Concentration helps, but it should be far more widespread. There are far too many spells that should require it but don't. You are correct that 3.x/PF1e favored casters "a lot more", but that's kind of damning with faint praise. Because 3.x was so massively, horrifically broken, and nearly every possible mechanic favored spellcasters or punished martials or both.
To be better than literally the single worst D&D for martial/spellcaster balance isn't saying much!
I enjoyed 3.x, but it was definitely caster-centric. I had a regular group with a house rule that banned me from playing spellcasters claiming I was min/maxing over their characters, but I wasn't really. That's just how that system worked.
I find 5.24e is better for martials in the first and second tiers of play, and it's only when high level spells come into play that things start shifting the other way. I'd play a fighter or rogue over a wizard or cleric in the first five levels any day. Limited spell slots with low DC's and poor saving throws against concentration is kind of brutal for spellcasters at low levels.
Your solution to the limited spell slots is no limits on the resting, but it's a premise with which I can't agree because it's counter productive to accomplishing the goals of the adventure within a reasonable in-game time frame. It's gamist.
Six months is 26-27 weeks. Only requires that you get the first handful of levels rapid-fire, or start at a slightly higher level, to work out as about one level every other session. E.g. if you start at level 5, you'd only need back-to-back levelling twice in that six-month period. Of course, it could also be that they were slightly exaggerating in both directions, e.g. not quite 20 but maybe 18 or 19 and not a mere six months but seven or eight. Going from level ~4 to level ~18 in just over seven months is ~14 levels gained in ~31 weeks, or about 2.2 weeks per level (meaning, most of the time it's 2 weeks, but occasionally it's 3).
It's certainly fast, if ECMO3's group isn't starting at a higher level. But this just proves a point I've made many, many times on this forum and which people always deny, despite all evidence to the contrary: People presume absolutely every group starts at level 1 and never starts higher. Further, note the pace at which you say your levels come: closer to two years than one year. Call it 20 months, 86.96 weeks, call it 87 for simplicity. Given you have 19 levels to gain in that span (since you start at 1), that's more than four and a half weeks for each level, including level 2 and 3, which WotC has explicitly designed to take only one and two sessions apiece before settling at about 4 sessions apiece from there on out. And if we tweak it to assume you do get level 2 by the end of the first session and level 3 by the end of the third, that just makes all the others even slower, taking nearly five weeks every time (4.94).

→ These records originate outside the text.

(** [void receive( TCPSenderMessage message )]. *)
Definition receive (message : TCPSenderMessage) (r : TCPReceiver S) : result (TCPReceiver S) :=
  if RST message
  then Ok (mkTCPReceiver (Reassembler.close (Reassembler.set_error (reassembler_ r))) (isn_ r))
  else
    let isn :=
      match isn_ r with
      | Some isn => Some isn
      | None => if SYN message then Some (seqno message) else None
      end in
    match isn with
    | None => Ok r
    | Some isn =>
        let checkpoint := sw_bytes_pushed (writer r) in
        let abs_seqno := Wrap32.unwrap (seqno message) isn checkpoint in
        let stream_index := if SYN message then abs_seqno else u64 (abs_seqno - 1) in
        reassembler ← Reassembler.insert stream_index (payload message) (FIN message)
                        (reassembler_ r);
        Ok (mkTCPReceiver reassembler (Some isn))
    end.

(** [TCPReceiverMessage send() const]. *)
Definition send (r : TCPReceiver S) : TCPReceiverMessage :=
  let window_size := u16 (Z.min (sw_available_capacity (writer r)) UINT16_MAX) in
  if Reassembler.has_error (reassembler_ r) then mkTCPReceiverMessage None 0 true
  else
    match isn_ r with
    | None => mkTCPReceiverMessage None window_size false
    | Some isn =>
        let next_seqno :=
          u64 (1 + sw_bytes_pushed (writer r) + Z.b2z (sw_is_closed (writer r))) in
        mkTCPReceiverMessage (Some (Wrap32.wrap next_seqno isn)) window_size false
    end.

Fixpoint receives (ms : list TCPSenderMessage) (r : TCPReceiver S) : result (TCPReceiver S) :=
  match ms with
  | [] => Ok r
  | m :: ms => r ← receive m r; receives ms r
  end.

End receiver.

(** * Segments of a stream *)

(** The stream index of the first payload byte of a segment at absolute
    sequence number [a]: the SYN takes number 0. *)
Definition payload_index (a : Z) : Z := if bool_decide (a = 0) then 0 else a - 1.

(** The piece of the stream that a segment at [a] carries. *)
Definition piece (a : Z) (m : TCPSenderMessage) : substring :=
  (payload_index a, payload m, FIN m).

(** [m] is a segment of the stream [st] of [n] bytes sent from the initial
    sequence number [z], starting at absolute sequence number [a]. *)
Definition segment_of (z : Wrap32) (st : Z → byte) (n a : Z) (m : TCPSenderMessage) : Prop :=
  0 ≤ a ∧ seqno m = Wrap32.wrap a z ∧ SYN m = bool_decide (a = 0) ∧ RST m = false ∧
  piece_of st n (piece a m).

Section receiver_ok.
Context {S : Type} `{StreamWriterSpec S}.
Implicit Types (r : TCPReceiver S) (k : sink).

Definition receiver_ok r k : Prop :=
  reasm_ok (reassembler_ r) k ∧ match isn_ r with Some z => wf z | None => True end.

Lemma writer_models r k : receiver_ok r k → sw_models (writer r) k.
Proof. intros [(?&?&?) _]. done. Qed.

(** The reply in terms of the sink: RST on error, otherwise the cumulative
    acknowledgement and the window cut to 16 bits. *)
Lemma send_ok r k :
  receiver_ok r k →
  send r = if sink_error k then mkTCPReceiverMessage None 0 true
    else mkTCPReceiverMessage
      (z ← isn_ r; Some (Wrap32.wrap (1 + next_index k + Z.b2z (sink_closed k)) z))
      (Z.min (sink_room k) 65535) false.
Proof.
  intros Hr. pose proof (writer_models _ _ Hr) as Hw. destruct Hr as [Hr _].
  pose proof (sw_room_range _ _ Hw). unfold send.
  rewrite (has_error_ok _ _ Hr), (sw_available_law _ _ Hw), (sw_bytes_pushed_law _ _ Hw),
    (sw_is_closed_law _ _ Hw). unfold UINT16_MAX.
  rewrite u16_small by word. destruct (sink_error k); [done|].
  destruct (isn_ r) as [z|]; [|done]. simpl. rewrite <- (wrap_u64 (1 + _ + _)).
  do 3 f_equal. unfold next_index. word.
Qed.

(** Messages before the SYN are dropped, unless they reset the connection. *)
Lemma receive_before_syn r m :
  isn_ r = None → SYN m = false → RST m = false → receive m r = Ok r.
Proof. intros Hi Hs Hr. unfold receive. by rewrite Hr, Hi, Hs. Qed.

Lemma receives_before_syn r ms :
  isn_ r = None → Forall (λ m, SYN m = false ∧ RST m = false) ms → receives ms r = Ok r.
Proof.
  intros Hi Hms. induction Hms as [|m ms [Hs Hr] _ IH]; [done|].
  simpl. by rewrite receive_before_syn.
Qed.

Lemma receive_rst r k m :
  receiver_ok r k → RST m = true →
  ∃ r', receive m r = Ok r' ∧ receiver_ok r' (sink_close (sink_set_error k)) ∧ isn_ r' = isn_ r.
Proof.
  intros [Hr Hz] Hm. unfold receive. rewrite Hm. eexists. split; [done|]. split; [|done].
  split; [|done]. by apply close_ok, set_error_ok.
Qed.

(** A segment that does not reset: the payload goes to the Reassembler. *)
Lemma receive_segment r k m z :
  receiver_ok r k → RST m = false →
  (isn_ r = Some z ∨ isn_ r = None ∧ SYN m = true ∧ seqno m = z) → wf z → wf (seqno m) →
  window_end k + zlen (payload m) ≤ 2 ^ 64 →
  let abs_seqno := Wrap32.unwrap (seqno m) z (next_index k) in
  let fi := if SYN m then abs_seqno else u64 (abs_seqno - 1) in
  ∃ r' new k', receive m r = Ok r' ∧ isn_ r' = Some z ∧ receiver_ok r' k' ∧
    insert_spec fi (payload m) (FIN m) (reassembler_ r) k (reassembler_ r') new k'.
Proof.
  intros Hr Hrst Hz Hwz Hws Hb abs fi. pose proof (writer_models _ _ Hr) as Hw.
  destruct Hr as [Hr _]. pose proof Hr as (_&_&Hwb). pose proof (sw_room_range _ _ Hw).
  assert (is_u64 (next_index k)) as Hn by (unfold is_u64, next_index, window_end in *; zlen).
  assert (is_u64 abs) as Ha by (by apply unwrap_range).
  assert (insertable fi (payload m) k) as Hins.
  { split; [|lia]. subst fi. destruct (SYN m); [done|apply u64_range]. }
  destruct (insert_ok fi (payload m) (FIN m) _ k Hr Hins) as (r'&new&k'&He&I).
  exists (mkTCPReceiver r' (Some z)), new, k'. split; [|split_and!; [done| |done]].
  - unfold receive. rewrite Hrst, (sw_bytes_pushed_law _ _ Hw).
    change (zlen (sink_written k)) with (next_index k). rewrite (u64_small (next_index k)) by done.
    subst fi abs.
    destruct Hz as [->|(->&Hs&<-)]; [|rewrite Hs in He |- *]; cbv zeta; by rewrite He.
  - split; [by destruct I|done].
Qed.

Lemma receiver_total r k m :
  receiver_ok r k → wf (seqno m) → window_end k + zlen (payload m) ≤ 2 ^ 64 →
  ∃ r' k', receive m r = Ok r' ∧ receiver_ok r' k'.
Proof.
  intros Hr Hws Hb. destruct (RST m) eqn:Hrst.
  { destruct (receive_rst r k m Hr Hrst) as (r'&?&?&?). by eexists _, _. }
  destruct (isn_ r) as [z|] eqn:Hi; [|destruct (SYN m) eqn:Hs].
  - destruct (receive_segment r k m z) as (r'&_&k'&?&_&?&_); eauto.
    destruct Hr as [_ Hz]. by rewrite Hi in Hz.
  - destruct (receive_segment r k m (seqno m)) as (r'&_&k'&?&_&?&_); eauto 10.
  - exists r, k. by rewrite receive_before_syn.
Qed.

(** * Streams *)

(** The state after a SYN and the segments whose pieces are [segs]. *)
Definition received z st n segs r k : Prop :=
  isn_ r = Some z ∧ wf z ∧ assembled st n segs (reassembler_ r) k.

Lemma received_ok z st n segs r k : received z st n segs r k → receiver_ok r k.
Proof. intros (Hi&?&A). split; [by destruct A|]. by rewrite Hi. Qed.

(** A segment within 2^31 of the next byte goes to its place in the stream. *)
Lemma receive_at z st n r k a m :
  (isn_ r = Some z ∨ isn_ r = None ∧ SYN m = true ∧ seqno m = z) → wf z →
  reasm_ok (reassembler_ r) k → segment_of z st n a m → n < 2 ^ 63 →
  Z.abs (a - next_index k) < 2 ^ 31 →
  receive m r =
    (r' ← Reassembler.insert (payload_index a) (payload m) (FIN m) (reassembler_ r);
     Ok (mkTCPReceiver r' (Some z))).
Proof.
  intros Hi Hz (Hm&_&Hb) (Ha&Hs&Hsyn&Hrst&Hp) Hn Hd. pose proof Hp as (?&?&_).
  pose proof (sw_room_range _ _ Hm). unfold payload_index in *. simpl in *.
  assert (is_u64 (next_index k)) as Hn64 by (unfold is_u64, next_index, window_end in *; zlen).
  assert (is_u64 a) as Ha64 by (unfold is_u64 in *; case_bool_decide; zlen).
  unfold receive. rewrite Hrst.
  unfold writer. rewrite (sw_bytes_pushed_law _ _ Hm).
  change (zlen (sink_written k)) with (next_index k). rewrite (u64_small (next_index k)) by done.
  assert (Wrap32.unwrap (seqno m) z (next_index k) = a) as Hu by (rewrite Hs; by apply unwrap_wrap).
  assert ((if SYN m then a else u64 (a - 1)) = if bool_decide (a = 0) then 0 else a - 1) as Hidx.
  { rewrite Hsyn. case_bool_decide; [done|]. apply u64_small. unfold is_u64 in *. lia. }
  destruct Hi as [->|(->&Hs'&<-)]; cbv zeta; [by rewrite Hu, Hidx|].
  rewrite Hs' in Hidx |- *. rewrite Hu. by rewrite <- Hidx.
Qed.

Lemma receive_piece z st n segs r k a m :
  (isn_ r = Some z ∨ isn_ r = None ∧ SYN m = true ∧ seqno m = z) → wf z →
  assembled st n segs (reassembler_ r) k →
  segment_of z st n a m → Forall (piece_of st n) segs → n < 2 ^ 63 →
  Z.abs (a - next_index k) < 2 ^ 31 →
  ∃ r' k', receive m r = Ok r' ∧ received z st n (segs ++ [piece a m]) r' k' ∧
    window_end k' = window_end k ∧ sink_error k' = sink_error k.
Proof.
  intros Hi Hz A Hs Hf Hn Hd. pose proof Hs as (_&_&_&_&Hp).
  destruct (assembled_insert st n segs (reassembler_ r) k (piece a m) A)
    as (r'&k'&He&A'&Hw&Her); [|lia|].
  { apply Forall_app. split; [done|]. by apply Forall_singleton. }
  exists (mkTCPReceiver r' (Some z)), k'. split; [|done].
  rewrite (receive_at z st n r k a m) by (done || by apply (asm_ok _ _ _ _ _ A)).
  simpl in He. by rewrite He.
Qed.

Lemma receives_pieces z st n segs r k ams :
  received z st n segs r k → Forall (piece_of st n) segs → n + 1 < 2 ^ 31 →
  Forall (λ am, segment_of z st n am.1 am.2) ams →
  ∃ r' k', receives (snd <$> ams) r = Ok r' ∧
    received z st n (segs ++ ((λ am, piece am.1 am.2) <$> ams)) r' k' ∧
    window_end k' = window_end k ∧ sink_error k' = sink_error k.
Proof.
  revert segs r k. induction ams as [|[a m] ams IH]; intros segs r k R Hf Hn Hams.
  { exists r, k. simpl. by rewrite app_nil_r. }
  apply Forall_cons in Hams as [Hm Hams]. simpl in Hm.
  pose proof R as (Hi&Hz&A). pose proof (asm_next _ _ _ _ _ A) as Hnx.
  pose proof Hm as (?&_&_&_&?&?&_). unfold payload_index in *.
  destruct (receive_piece z st n segs r k a m) as (r1&k1&He&R1&Hw1&Her1);
    [by left|done..|lia| |].
  { unfold next_index in *. case_bool_decide; zlen. }
  destruct (IH (segs ++ [piece a m]) r1 k1 R1) as (r2&k2&He2&R2&Hw2&Her2); [|done..|].
  { apply Forall_app. split; [done|]. apply Forall_singleton. by destruct Hm as (?&?&?&?&?). }
  exists r2, k2. rewrite <- app_assoc in R2. cbn [fmap list_fmap receives].
  split_and!; [|done|congruence|congruence]. simpl. rewrite He. done.
Qed.

Lemma receives_app ms1 ms2 r :
  receives (ms1 ++ ms2) r = (r ← receives ms1 r; receives ms2 r).
Proof.
  revert r. induction ms1 as [|m ms1 IH]; intros r; [done|]. cbn [receives app].
  destruct (receive m r); simpl; [apply IH|done].
Qed.

Lemma receives_stream z st n s room dropped syn ams :
  sw_models s (mkSink [] room false false) → wf z → 0 ≤ n → n + 1 < 2 ^ 31 →
  Forall (λ m, SYN m = false ∧ RST m = false) dropped →
  Forall (λ am, segment_of z st n am.1 am.2) ((0, syn) :: ams) →
  ∃ r k, receives (dropped ++ syn :: ams.*2) (new_receiver (new_reassembler s)) = Ok r ∧
    received z st n ((λ am, piece am.1 am.2) <$> (0, syn) :: ams) r k ∧
    window_end k = room ∧ sink_error k = false.
Proof.
  intros Hs Hz Hn0 Hn Hd [Hsyn Hams]%Forall_cons.
  pose proof Hsyn as (?&Hseq&Hsy&?&?). simpl in *.
  destruct (receive_piece z st n [] (new_receiver (new_reassembler s)) (mkSink [] room false false)
    0 syn) as (r1&k1&He1&R1&Hw1&Her1); [|done| |done..|lia|by vm_compute|].
  { right. split_and!; [done|by rewrite Hsy|]. rewrite Hseq. destruct z.
    unfold Wrap32.wrap, Wrap32.add, wf in *. simpl in *. f_equal. word. }
  { by apply assembled_new. }
  destruct (receives_pieces z st n [piece 0 syn] r1 k1 ams R1) as (r2&k2&He2&R2&Hw2&Her2);
    [by apply Forall_singleton|done..|].
  exists r2, k2. split_and!; [|done|rewrite Hw2, Hw1; unfold window_end; simpl; zlen|by rewrite Her2, Her1].
  rewrite receives_app, receives_before_syn by done. cbn [receives mbind result_bind].
  by rewrite He1.
Qed.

And people say my experience of DMs dragging out the XP rate is somehow weird and divergent!
I prefer maintaining the levels for a bit of time to enjoy them. When the levels rush by I think takes away from experiencing the game at those levels.
Six months for me and I'm usually at about 9th-11th level.
Session based advancement is 2nd level after the first gaming session, 3rd level after the second gaming session, 4th level after two more gaming sessions, and an additional level after each two to three gaming sessions after that. That's assuming four hour gaming sessions each with appropriate XP. According to that guideline from the DMG weekly sessions would take a month to get to 4th level, and five months later a character would be about 12th level.
Under those guidelines it takes about eleven months to hit 20th level and leaves a month to play at that level so the full campaign would be about a year.